Germanwings: EU publishes new rules on mental fitness of air crew

 

Since the 2015 tragedy of Germanwings Flight 9525, the European aviation community has been mobilized to work towards strengthening the continent’s aviation safety. As a result, on July 25, 2018, the Commission of the European Union (EU) published new safety rules – referred to as The Regulation – on air operations, including new provisions to better support the mental fitness of air crew.

The deliberate crash – as it was declared by French investigators, the Bureau d’Enquêtes et d’Analyses (BEA) – of Germanwings Flight 9225 by co-pilot Andreas Lubitz in March 2015, shocked the aviation world, spurring everyone in the industry to remember that the medical and psychological conditions of flight crews, if not detected, can lead to a fatal outcome.

The tragedy resulted in new rules in the UK, Germany, Canada, Australia and New Zealand among others, requiring two members of flight crew to be in the cockpit at all times. Meanwhile, the EU flagged the mandatory psychological testing in 2016 but the new rules were not published until this week.

The EU Regulation

According to the Official Journal of the EU, The Regulation, which is to be directly applicable in all member states, includes the following safety measures:

  • Support program: all pilots working for European airlines will have access to a support program that will assist and support pilots in recognizing, coping with, and overcoming problems which might negatively affect their ability to safely exercise the privileges of their license.
  • Alcohol testing: As an additional safety barrier, alcohol testing of pilots and cabin crew for all European and foreign airlines who fly into the territories of the European Union, has been added. Alcohol testing is already a well-established practice in some Member States and with this Regulation alcohol testing will now be extended to all EU Member States within the next two years.
  • Psychological assessment: European airlines will perform a psychological assessment of their pilots before the start of employment.

Some of these practices are already well-established in many EU states but it will be extended to all member states within two years.

The EASA response

Commenting on the publication of the new safety measures, the European Aviation Safety Agency’s (EASA) Executive Director, Patrick Ky, said:

“These new European rules take up the proposals EASA made in its swift follow-up of the Germanwings Flight 9525 accident, in consultation with the wider aviation community. With these rules Europe introduces the right tools to safeguard the mental fitness of air crew.”
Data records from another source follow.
(* ===== verification/EncoderSpec.v ===== *)
(** * EncoderSpec: the encoder writes the grammar

    The stateful serializer of [Encoder], at any point of a message's body, adds
    to its buffer exactly what [Grammar.write] says of the value it is given and
    leaves its stacks as they were; where the grammar has no room for the value it
    refuses it. *)

From S2P Require Export Grammar.
Import Model Serde Varint Grammar Encoder.

Lemma lookup_unknown l name : unknown l name = true <-> lookup_field l name = None.
Proof. unfold unknown. by destruct (lookup_field l name). Qed.

Lemma rbind_not_ok {A B} (r : result A) (f : A -> result B) :
  is_ok r = false -> is_ok (rbind r f) = false.
Proof. by destruct r. Qed.

Section EncoderSpec.
Context (root : RootMessageMeta) (mm : MessageMeta) (v : Z).

Abbreviation flex := (Model.is_flexible mm v).

(** Inside a structure of the body of a message at a version. *)
Record in_body (e : Encoder) : Prop := {
  body_version : api_version e = Some v;
  body_message : message e = Some mm;
  body_struct : exists name len cs, containers e = Encoder.Struct name len :: cs;
}.

(** [e'] is [e] after [bs] has been written: only the current field and its
    metadata may differ. *)
Definition after (e : Encoder) (bs : bytes) (e' : Encoder) : Prop :=
  e' = mk (working e ++ bs) (containers e) (field e') (ekind e) (api_key e) (api_version e)
         (message e) (meta_field e') (parse e).

Definition writes (o : option bytes) (r : result Encoder) (e : Encoder) : Prop :=
  match o with
  | Some bs => exists e', r = Ok e' /\ after e bs e'
  | None => is_ok r = false
  end.

(** Without touching the current field. *)
Definition appends (o : option bytes) (r : result Encoder) (e : Encoder) : Prop :=
  match o with
  | Some bs => r = Ok (put_slice bs e)
  | None => is_ok r = false
  end.

Lemma after_put bs e : after e bs (put_slice bs e).
Proof. done. Qed.

Lemma after_nil e : after e [] e.
Proof. unfold after. rewrite app_nil_r. by destruct e. Qed.

Lemma after_trans e bs e' bs' e'' : after e bs e' -> after e' bs' e'' -> after e (bs ++ bs') e''.
Proof.
  unfold after. intros -> E. rewrite E. cbn. by rewrite <- app_assoc.
Qed.

Lemma after_body e bs e' : after e bs e' -> in_body e -> in_body e'.
Proof. intros -> []. by split. Qed.

Lemma after_parse e bs e' : after e bs e' -> parse e' = parse e.
Proof. by intros ->. Qed.

Lemma after_field_meta e bs e' name : after e bs e' -> field_meta e' name = field_meta e name.
Proof. by intros ->. Qed.

Lemma put_slice_app a b e : put_slice b (put_slice a e) = put_slice (a ++ b) e.
Proof. unfold put_slice. cbn. by rewrite app_assoc. Qed.

Lemma put_slice_nil e : put_slice [] e = e.
Proof. unfold put_slice. rewrite app_nil_r. by destruct e. Qed.

Lemma appends_writes o r e : appends o r e -> writes o r e.
Proof. destruct o as [bs|]; cbn; [intros ->; eauto using after_put|done]. Qed.

Lemma in_body_put bs e : in_body e -> in_body (put_slice bs e).
Proof. apply after_body with bs, after_put. Qed.

(** ** What the encoder sees in a body *)

Lemma body_header e : in_body e -> in_header e = false.
Proof. intros [_ _ (n & l & cs & H)]. unfold in_header. by rewrite H. Qed.

Lemma body_request_header e : in_body e -> in_request_header e = false.
Proof. intros [_ _ (n & l & cs & H)]. unfold in_request_header. by rewrite H. Qed.

Lemma body_client_id e : in_body e -> at_client_id e = false.
Proof. intros H. unfold at_client_id. by rewrite (body_header e H). Qed.

Lemma body_flexible e : in_body e -> is_flexible e = flex.
Proof.
  intros H. unfold is_flexible. rewrite (body_header e H), (body_message e H), (body_version e H).
  done.
Qed.

Lemma body_i16 e z : in_body e -> serialize_i16 root z e = put_slice (put_int I16 z) e.
Proof. intros H. unfold serialize_i16. by rewrite (body_request_header e H). Qed.

Section Field.
Context (e : Encoder) (fm : FieldMeta) (He : in_body e) (Hf : meta_field e = Some fm).

Lemma field_valid : is_valid e = within (version fm) v.
Proof. unfold is_valid. by rewrite (body_version e He), Hf. Qed.

Lemma field_nullable : is_nullable e = Model.is_nullable fm v.
Proof. unfold is_nullable. by rewrite (body_version e He), Hf. Qed.

Lemma field_sequence : is_sequence e = Model.is_sequence (kind fm).
Proof. unfold is_sequence. by rewrite Hf. Qed.

Lemma field_structure : is_structure e = Model.is_structure fm.
Proof. unfold is_structure. by rewrite Hf. Qed.

Lemma field_records : is_records e = Model.is_records (kind fm).
Proof. unfold is_records. by rewrite Hf. Qed.

Lemma field_string : is_string e = Model.is_string (kind fm).
Proof. unfold is_string. by rewrite (body_header e He), Hf. Qed.
End Field.

(** ** Lengths *)

Lemma usize_compact {B} n e (k : Encoder -> result B) :
  (let! len := usize_to U32 (n + 1) in k (unsigned_varint len e))
  = match compact n with Some bs => k (put_slice bs e) | None => Err TryFromInt end.
Proof.
  unfold usize_to, compact. change (in_ty U32 (Z.of_nat (n + 1))) with (in_u32 (Z.of_nat (n + 1))).
  by destruct (in_u32 _).
Qed.

Lemma usize_fixed {B} t n e (k : Encoder -> result B) :
  (let! len := usize_to t n in k (put_slice (put_int t len) e))
  = match fixed t n with Some bs => k (put_slice bs e) | None => Err TryFromInt end.
Proof. unfold usize_to, fixed. by destruct (in_ty t _). Qed.

(** A string, bytes or an array's length, in either encoding. *)
Lemma length_written t n bs e :
  appends (prefixed (length_of mm v t n) bs)
    (let! e :=
       (if flex then let! len := usize_to U32 (n + 1) in Ok (unsigned_varint len e)
        else let! len := usize_to t n in Ok (put_slice (put_int t len) e)) in
     Ok (put_slice bs e)) e.
Proof.
  unfold length_of, appends, prefixed. destruct flex.
  - rewrite (usize_compact n e Ok). destruct (compact n); cbn; [by rewrite put_slice_app|done].
  - rewrite (usize_fixed t n e Ok). destruct (fixed t n); cbn; [by rewrite put_slice_app|done].
Qed.

(** ** Scalars *)

Definition scalar (s : Shape) : bool :=
  match s with SBool | SInt _ | SF64 | SBytes | SUuid | SString => true | _ => false end.

Lemma scalar_written s fm val e :
  scalar s = true -> has_shape s val = true -> in_body e -> meta_field e = Some fm ->
  within (version fm) v = true ->
  appends (write mm v fm val) (serialize root val e) e.
Proof.
  intros Hs Hty He Hf Hv.
  assert (Hvalid : is_valid e = true) by (by rewrite (field_valid e fm He Hf)).
  destruct s, val as [| |? |str|b| | | | | | |]; try done; cbn [serialize write appends].
  - destruct t0; cbn [appends]; try done. by rewrite body_i16.
  - unfold serialize_str. rewrite body_client_id, Hvalid, body_flexible by done.
    pose proof (length_written I16 (length str) str e) as H.
    destruct flex eqn:Ef; [exact H|].
    unfold usize_to in *. destruct (in_ty I16 _); cbn in *; [by rewrite body_i16|done].
  - unfold serialize_bytes. rewrite Hvalid, body_flexible by done. apply length_written.
Qed.

(** ** Fields *)

Definition enter (key : string) (fm : option FieldMeta) (e : Encoder) : Encoder :=
  set_parse (from_option fields [] fm :: parse e) (set_meta_field fm (set_field (Some key) e)).

Lemma in_body_enter key fm e : in_body e -> in_body (enter key fm e).
Proof. intros []. by split. Qed.

(** What is written in the state a field is entered with is written by the field. *)
Lemma field_written key fm value o e :
  field_meta e key = fm ->
  writes o (if from_option (fun fm => some_and (api_version e) (within (version fm))) true fm
            then value (enter key fm e) else Ok (enter key fm e)) (enter key fm e) ->
  writes o (serialize_field key value e) e.
Proof.
  intros Hm H. unfold serialize_field.
  change (field_meta (set_field (Some key) e) key) with (field_meta e key).
  rewrite Hm. destruct fm as [fm|]; cbn [from_option] in H.
  - change (is_valid (set_parse _ (set_meta_field (Some fm) _)))
      with (some_and (api_version e) (within (version fm))).
    change (set_parse _ (set_meta_field (Some fm) _)) with (enter key (Some fm) e).
    destruct o as [bs|]; cbn [writes] in *.
    + destruct H as (e' & -> & Ha). cbn [rbind]. eexists. split; [done|].
      rewrite Ha. done.
    + by apply rbind_not_ok.
  - change (set_parse _ (set_meta_field None _)) with (enter key None e).
    destruct o as [bs|]; cbn [writes] in *.
    + destruct H as (e' & -> & Ha). cbn [rbind]. eexists. split; [done|]. rewrite Ha. done.
    + by apply rbind_not_ok.
Qed.

Lemma tags_written w e :
  in_body e -> field_meta e tag_buffer = None ->
  has_shape (SOption STagBuffer) w = true ->
  writes (write_tags mm v w) (serialize_field tag_buffer (serialize root w) e) e.
Proof.
  intros He Hm Hw. apply field_written with None; [done|]. cbn [from_option].
  assert (Hb := in_body_enter tag_buffer None e He). set (e1 := enter _ _ _) in *.
  unfold write_tags. rewrite <- (body_flexible e1 Hb).
  destruct w as [| | | | | | | | |w| |]; try done; cbn [serialize].
  - unfold serialize_none. rewrite body_client_id by done.
    assert (is_valid e1 = false) as -> by (unfold is_valid; by destruct (api_version e1)).
    cbn. destruct (is_flexible e1); exists e1; split; (done || apply after_nil).
  - destruct w as [| | | | | | |l| | | |]; try done. unfold serialize_some.
    change (is_field (field e1) "tag_buffer") with true.
    destruct (is_flexible e1) eqn:Ef; cbn [andb negb].
    + change (is_records e1) with false. cbn [andb].
      assert (is_valid e1 = false) as -> by (unfold is_valid; by destruct (api_version e1)).
      cbn [andb serialize]. apply appends_writes. unfold ok_of, appends.
      by destruct (TagBuffer_serialize l).
    + exists e1. split; [done|apply after_nil].
Qed.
The EASA went on to clarify that as part of a system-wide approach, the new rules (so-called Air OPS Implementing Rules) complement the proposals the agency issued to the European Commission back in August 2016, on the update of medical requirements for pilots (contained in the so-called Part-MED).

Among the EASA’s 2016 proposals were the following requirements:

  • Strengthening the initial and recurrent medical examination of pilots, by including drugs and alcohol screening, comprehensive mental health assessment, as well as improved follow-up in case of medical history of psychiatric conditions;
  • Increasing the quality of aero-medical examinations, by improving the training, oversight and assessment of aero-medical examiners;
  • Preventing fraud attempts, by requiring aero-medical centers and AMEs to report all incomplete medical assessments to the competent authority.

The Regulation includes a two year transition period to allow airlines and member states to prepare for the new measures and to set up the necessary infrastructure. The Regulation itself will apply from August 14, 2020.